Major mobile phone carriers, such as T-Mobile and AT&T, are recommending to their customers to place a “port validation password” on their accounts. If a user wishes to port their mobile phone to a different carrier, the new carrier would have to provide the “port validation password” to the existing carrier before the switch can take place.
The information above are excerpts from CUNA Mutual Group’s risk alerts based on their experience in the credit union, insurance, and risk management marketplace. It is intended to be used only as a guide, not as legal advice. Any examples provided have been simplified to give you an overview of the importance of selecting appropriate coverage limits, insuring-to-value, and implementing loss prevention techniques. No coverage is provided by this resource, nor does it replace any provisions of any insurance policy or bond.

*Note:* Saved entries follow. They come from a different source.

(* ===== verification/EventFd.v ===== *)
(** * Event counters (kernel/eventfd.c)

    A counter that read takes from and write adds to, each sleeping when it
    cannot.  The calls are split where they sleep; the steps interleave them. *)

From Stdlib Require Import ZifyBool.
From S2P Require Import Prelude User FileLock FdTable.

Definition UINT64_MAX := 2 ^ 64 - 1.
Definition EFD_SEMAPHORE_ := 1.
Definition POLL_READ := 1.
Definition POLL_WRITE := 4.

(** [fd->eventfd]. *)
Record eventfd := mk_ev { ev_val : Z; ev_semaphore : bool }.

(** A new counter, in a file made at the fresh address [a] and installed in the
    caller's table [p]. *)
Definition sys_eventfd2 (e : env) (w : world) (current : option (list Z)) (p a initval flags : Z) : option (Z * option eventfd * world) :=
  if negb (flags .& Z.lnot (O_CLOEXEC_ .| O_NONBLOCK_ .| EFD_SEMAPHORE_) =? 0) then Some (_EINVAL, None, w) else
  if negb (e_mem e) then Some (_ENOMEM, None, w) else
  '(f, w) ← f_install e (fd_create w current a) p a (flags .& Z.lnot EFD_SEMAPHORE_);
  Some (f, Some (mk_ev (u32 initval) (has_flag flags EFD_SEMAPHORE_)), w).
Definition sys_eventfd (e : env) (w : world) (current : option (list Z)) (p a initval : Z) : option (Z * option eventfd * world) :=
  sys_eventfd2 e w current p a initval 0.

(** A turn under the lock: the answer with the number read, or a sleep. *)
Inductive ev_turn := EvDone (ret : Z) (value : Z) (ev : eventfd) | EvAgain | EvSleep.

Definition eventfd_read_turn (ev : eventfd) (nonblock : bool) : ev_turn :=
  if ev_val ev =? 0 then if nonblock then EvAgain else EvSleep else
  if ev_semaphore ev then EvDone 8 1 (mk_ev (u64 (ev_val ev - 1)) true) else EvDone 8 (ev_val ev) (mk_ev 0 false).

Definition eventfd_write_turn (ev : eventfd) (nonblock : bool) (increment : Z) : ev_turn :=
  if ev_val ev >=? u64 (UINT64_MAX - increment) then if nonblock then EvAgain else EvSleep else
  EvDone 8 increment (mk_ev (u64 (ev_val ev + increment)) (ev_semaphore ev)).

(** Before the lock: an error, or what to do. *)
Definition eventfd_read_begin (bufsize : Z) : option Z := if bufsize <? 8 then Some _EINVAL else None.
Definition eventfd_write_begin (bufsize increment : Z) : option Z :=
  if bufsize <? 8 then Some _EINVAL else if increment =? UINT64_MAX then Some _EINVAL else None.

Definition eventfd_poll (ev : eventfd) : Z :=
  (if ev_val ev >? 0 then POLL_READ else 0) .| (if ev_val ev <? UINT64_MAX - 1 then POLL_WRITE else 0).

Definition eventfd_ckpt_new (val : Z) (semaphore : bool) : eventfd := mk_ev val semaphore.

(** ** Interleavings *)

Inductive eop := ERead | EWrite (increment : Z).
Definition turn (ev : eventfd) (nonblock : bool) (o : eop) : ev_turn :=
  match o with ERead => eventfd_read_turn ev nonblock | EWrite n => eventfd_write_turn ev nonblock n end.

(** The counter, the calls asleep with whether they have been notified, and what
    has been written and read so far. *)
Record evs := mk_evs { es_ev : eventfd; es_asleep : list (eop * bool); es_written : Z; es_read : Z }.

Definition notify_all (l : list (eop * bool)) : list (eop * bool) := map (fun '(o, _) => (o, true)) l.

(** A turn that is done changes the counter and notifies. *)
Definition after (s : evs) (asleep : list (eop * bool)) (o : eop) (value : Z) (ev : eventfd) : evs :=
  match o with
  | ERead => mk_evs ev (notify_all asleep) (es_written s) (es_read s + value)
  | EWrite _ => mk_evs ev (notify_all asleep) (es_written s + value) (es_read s)
  end.

Definition op_ok (o : eop) : Prop := match o with ERead => True | EWrite n => 0 <= n < UINT64_MAX end.

Inductive ev_step : evs -> evs -> Prop :=
| Ev_call s o nonblock ret v ev : op_ok o -> turn (es_ev s) nonblock o = EvDone ret v ev -> ev_step s (after s (es_asleep s) o v ev)
| Ev_sleep s o : op_ok o -> turn (es_ev s) false o = EvSleep -> ev_step s (mk_evs (es_ev s) ((o, false) :: es_asleep s) (es_written s) (es_read s))
| Ev_wake s l1 o n l2 ret v ev : es_asleep s = l1 ++ (o, n) :: l2 -> turn (es_ev s) false o = EvDone ret v ev -> ev_step s (after s (l1 ++ l2) o v ev)
| Ev_again s l1 o n l2 : es_asleep s = l1 ++ (o, n) :: l2 -> turn (es_ev s) false o = EvSleep ->
    ev_step s (mk_evs (es_ev s) (l1 ++ (o, false) :: l2) (es_written s) (es_read s))
| Ev_interrupt s l1 o n l2 : es_asleep s = l1 ++ (o, n) :: l2 -> ev_step s (mk_evs (es_ev s) (l1 ++ l2) (es_written s) (es_read s)).

Definition ev_start (ev : eventfd) : evs := mk_evs ev [] 0 0.

(** ** Proofs *)

Record ev_inv (initval : Z) (s : evs) : Prop := mk_ev_inv {
  ei_range : 0 <= ev_val (es_ev s) < UINT64_MAX;
  ei_sum : initval + es_written s = es_read s + ev_val (es_ev s);
  ei_ops : Forall (fun x => op_ok x.1) (es_asleep s);
  ei_wait : forall o, (o, false) ∈ es_asleep s -> turn (es_ev s) false o = EvSleep }.

Lemma turn_ok ev nonblock o ret v ev' : 0 <= ev_val ev < UINT64_MAX -> op_ok o -> turn ev nonblock o = EvDone ret v ev' ->
  0 <= ev_val ev' < UINT64_MAX /\ 0 <= v /\ ev_semaphore ev' = ev_semaphore ev /\ ev_val ev' = match o with ERead => ev_val ev - v | EWrite _ => ev_val ev + v end.
Proof.
  unfold UINT64_MAX. intros Hv Ho E. destruct o as [| n]; simpl in E.
  - unfold eventfd_read_turn in E. destruct (Z.eqb_spec (ev_val ev) 0); [by destruct nonblock |]. destruct (ev_semaphore ev) eqn:Es; injection E as <- <- <-; simpl; [| lia].
    rewrite u64_small by lia. lia.
  - unfold eventfd_write_turn, UINT64_MAX in E. simpl in Ho. unfold UINT64_MAX in Ho. rewrite (u64_small (2 ^ 64 - 1 - n)) in E by lia.
    destruct (Z.geb_spec (ev_val ev) (2 ^ 64 - 1 - n)); [by destruct nonblock |]. injection E as <- <- <-. simpl. rewrite u64_small by lia. lia.
Qed.

Lemma notify_all_elem l o : (o, false) ∉ notify_all l.
Proof. intros Hin. apply list_elem_of_fmap in Hin as ([o' b] & E & _). congruence. Qed.
Lemma notify_all_ops l : Forall (fun x => op_ok x.1) l -> Forall (fun x => op_ok x.1) (notify_all l).
Proof. intros Hl. apply Forall_map. eapply Forall_impl; [exact Hl |]. by intros [o b]. Qed.

Lemma after_inv i s asleep o v ev ret nonblock :
  ev_inv i s -> Forall (fun x => op_ok x.1) asleep -> op_ok o -> turn (es_ev s) nonblock o = EvDone ret v ev -> ev_inv i (after s asleep o v ev).
Proof.
  intros [H1 H2 H3 H4] Hl Ho E. destruct (turn_ok _ _ _ _ _ _ H1 Ho E) as (Hr & Hv & _ & Hval).
  destruct o; split; simpl; try done; try lia; try (by apply notify_all_ops); intros o' Hin; by apply notify_all_elem in Hin.
Qed.

Lemma ev_step_inv i s s' : ev_inv i s -> ev_step s s' -> ev_inv i s'.
Proof.
  intros Hi Hs. pose proof Hi as [H1 H2 H3 H4]. destruct Hs as [s o nb ret v ev Ho E | s o Ho E | s l1 o n l2 ret v ev El E | s l1 o n l2 El E | s l1 o n l2 El].
  - by eapply after_inv.
  - split; simpl; try done; [by constructor |]. intros o' Hin. apply elem_of_cons in Hin as [[= ->] | Hin]; auto.
  - rewrite El in H3. apply Forall_app in H3 as [Ha Hb]. apply Forall_cons in Hb as [Ho Hb]. eapply after_inv; [done | by apply Forall_app | exact Ho | done].
  - rewrite El in H3, H4. apply Forall_app in H3 as [Ha Hb]. apply Forall_cons in Hb as [Ho Hb]. split; simpl; try done.
    + apply Forall_app. split; [done | by constructor].
    + intros o' Hin. apply elem_of_app in Hin as [Hin | Hin]; [apply H4; apply elem_of_app; by left |].
      apply elem_of_cons in Hin as [[= ->] | Hin]; [done |]. apply H4. apply elem_of_app. right. apply elem_of_cons. by right.
  - rewrite El in H3, H4. apply Forall_app in H3 as [Ha Hb]. apply Forall_cons in Hb as [Ho Hb]. split; simpl; try done; [by apply Forall_app |].
    intros o' Hin. apply H4. apply elem_of_app in Hin as [Hin | Hin]; apply elem_of_app; [by left | right; apply elem_of_cons; by right].
Qed.

(** C40: over every interleaving of reads and writes of an event counter, what
    was there at first plus what was written is what was read plus what is
    there, the counter stays below 2^64 - 1, a call asleep that nobody has
    notified could not proceed, and poll reports exactly when a read, and a
    write of 1, would not sleep. *)
Theorem eventfd_conserves ev s : 0 <= ev_val ev < UINT64_MAX -> rtc ev_step (ev_start ev) s ->
  ev_val ev + es_written s = es_read s + ev_val (es_ev s) /\ 0 <= ev_val (es_ev s) < UINT64_MAX /\
  (forall o, (o, false) ∈ es_asleep s -> turn (es_ev s) false o = EvSleep) /\
  (has_flag (eventfd_poll (es_ev s)) POLL_READ = true <-> turn (es_ev s) false ERead <> EvSleep) /\
  (has_flag (eventfd_poll (es_ev s)) POLL_WRITE = true <-> turn (es_ev s) false (EWrite 1) <> EvSleep).
Proof.
  intros Hv Hr. assert (ev_inv (ev_val ev) s) as [H1 H2 H3 H4].
  { assert (ev_inv (ev_val ev) (ev_start ev)) as H0 by (split; simpl; try done; [lia | intros o Hin; by apply not_elem_of_nil in Hin]).
    clear Hv. induction Hr as [| s1 s2 s3 Hs _ IH]; [done |]. apply IH. by eapply ev_step_inv. }
  split; [done |]. split; [done |]. split; [done |]. simpl. unfold eventfd_read_turn, eventfd_write_turn, eventfd_poll, UINT64_MAX in *.
  rewrite (u64_small (2 ^ 64 - 1 - 1)) by lia.
  destruct (Z.gtb_spec (ev_val (es_ev s)) 0), (Z.ltb_spec (ev_val (es_ev s)) (2 ^ 64 - 1 - 1)), (Z.eqb_spec (ev_val (es_ev s)) 0), (Z.geb_spec (ev_val (es_ev s)) (2 ^ 64 - 1 - 1)); try lia;
    split; split; intros; try done; by destruct (ev_semaphore (es_ev s)).
Qed.

(** A reader sleeps, a writer adds 3 and wakes it. *)
Lemma eventfd_conserves_witness :
  let s := mk_evs (mk_ev 0 false) [] 3 3 in ev_val (mk_ev 0 false) + es_written s = es_read s + ev_val (es_ev s).
Proof.
  apply (eventfd_conserves (mk_ev 0 false) (mk_evs (mk_ev 0 false) [] 3 3)); [split; [discriminate | reflexivity] |].
  eapply rtc_l; [apply (Ev_sleep _ ERead); [exact I | reflexivity] |].
  eapply rtc_l; [eapply (Ev_call _ (EWrite 3) true); [split; [discriminate | reflexivity] | vm_compute; reflexivity] |].
  eapply rtc_l; [eapply (Ev_wake _ [] ERead true []); [reflexivity | vm_compute; reflexivity] |]. apply rtc_refl.
Defined.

March 12, 2018 – Watch out for tax scams
They’re at it again… tax scammers scheming new ways to steal personal information and money.
In the first scenario, identity thieves file a fake tax return and have the refund deposited into your bank account. The thieves then contact you, often by phone, and — posing as the IRS or debt collectors for the IRS — demand you return the money to the IRS. But following the thieves’ instructions actually sends the money to them.
In another version, after you get that erroneous refund, you get an automated call, allegedly from the IRS, threatening you with criminal fraud charges, an arrest warrant, and “blacklisting” of your Social Security number. The caller gives you a case number and a telephone number to call to return the refund.
March 7, 2018 – Tax-related identity theft still a concern
Even though reports of tax-related identity theft have declined markedly in recent years, the Internal Revenue Service warns that this practice is still widespread and remains a serious threat. The IRS reminds everyone should:
- Always use security software with firewall and anti-virus protections. Make sure the security software is always turned on and can automatically update. Encrypt sensitive files such as tax records stored on the computer. Use strong passwords.
- Learn to recognize and avoid phishing emails, threatening phone calls and texts from thieves posing as legitimate organizations such as banks, credit card companies and government organizations, including the IRS. Do not click on links or download attachments from unknown or suspicious emails.
- Protect personal data. Don’t routinely carry a Social Security card, and make sure tax records are secure. Treat personal information like cash; don’t leave it lying around.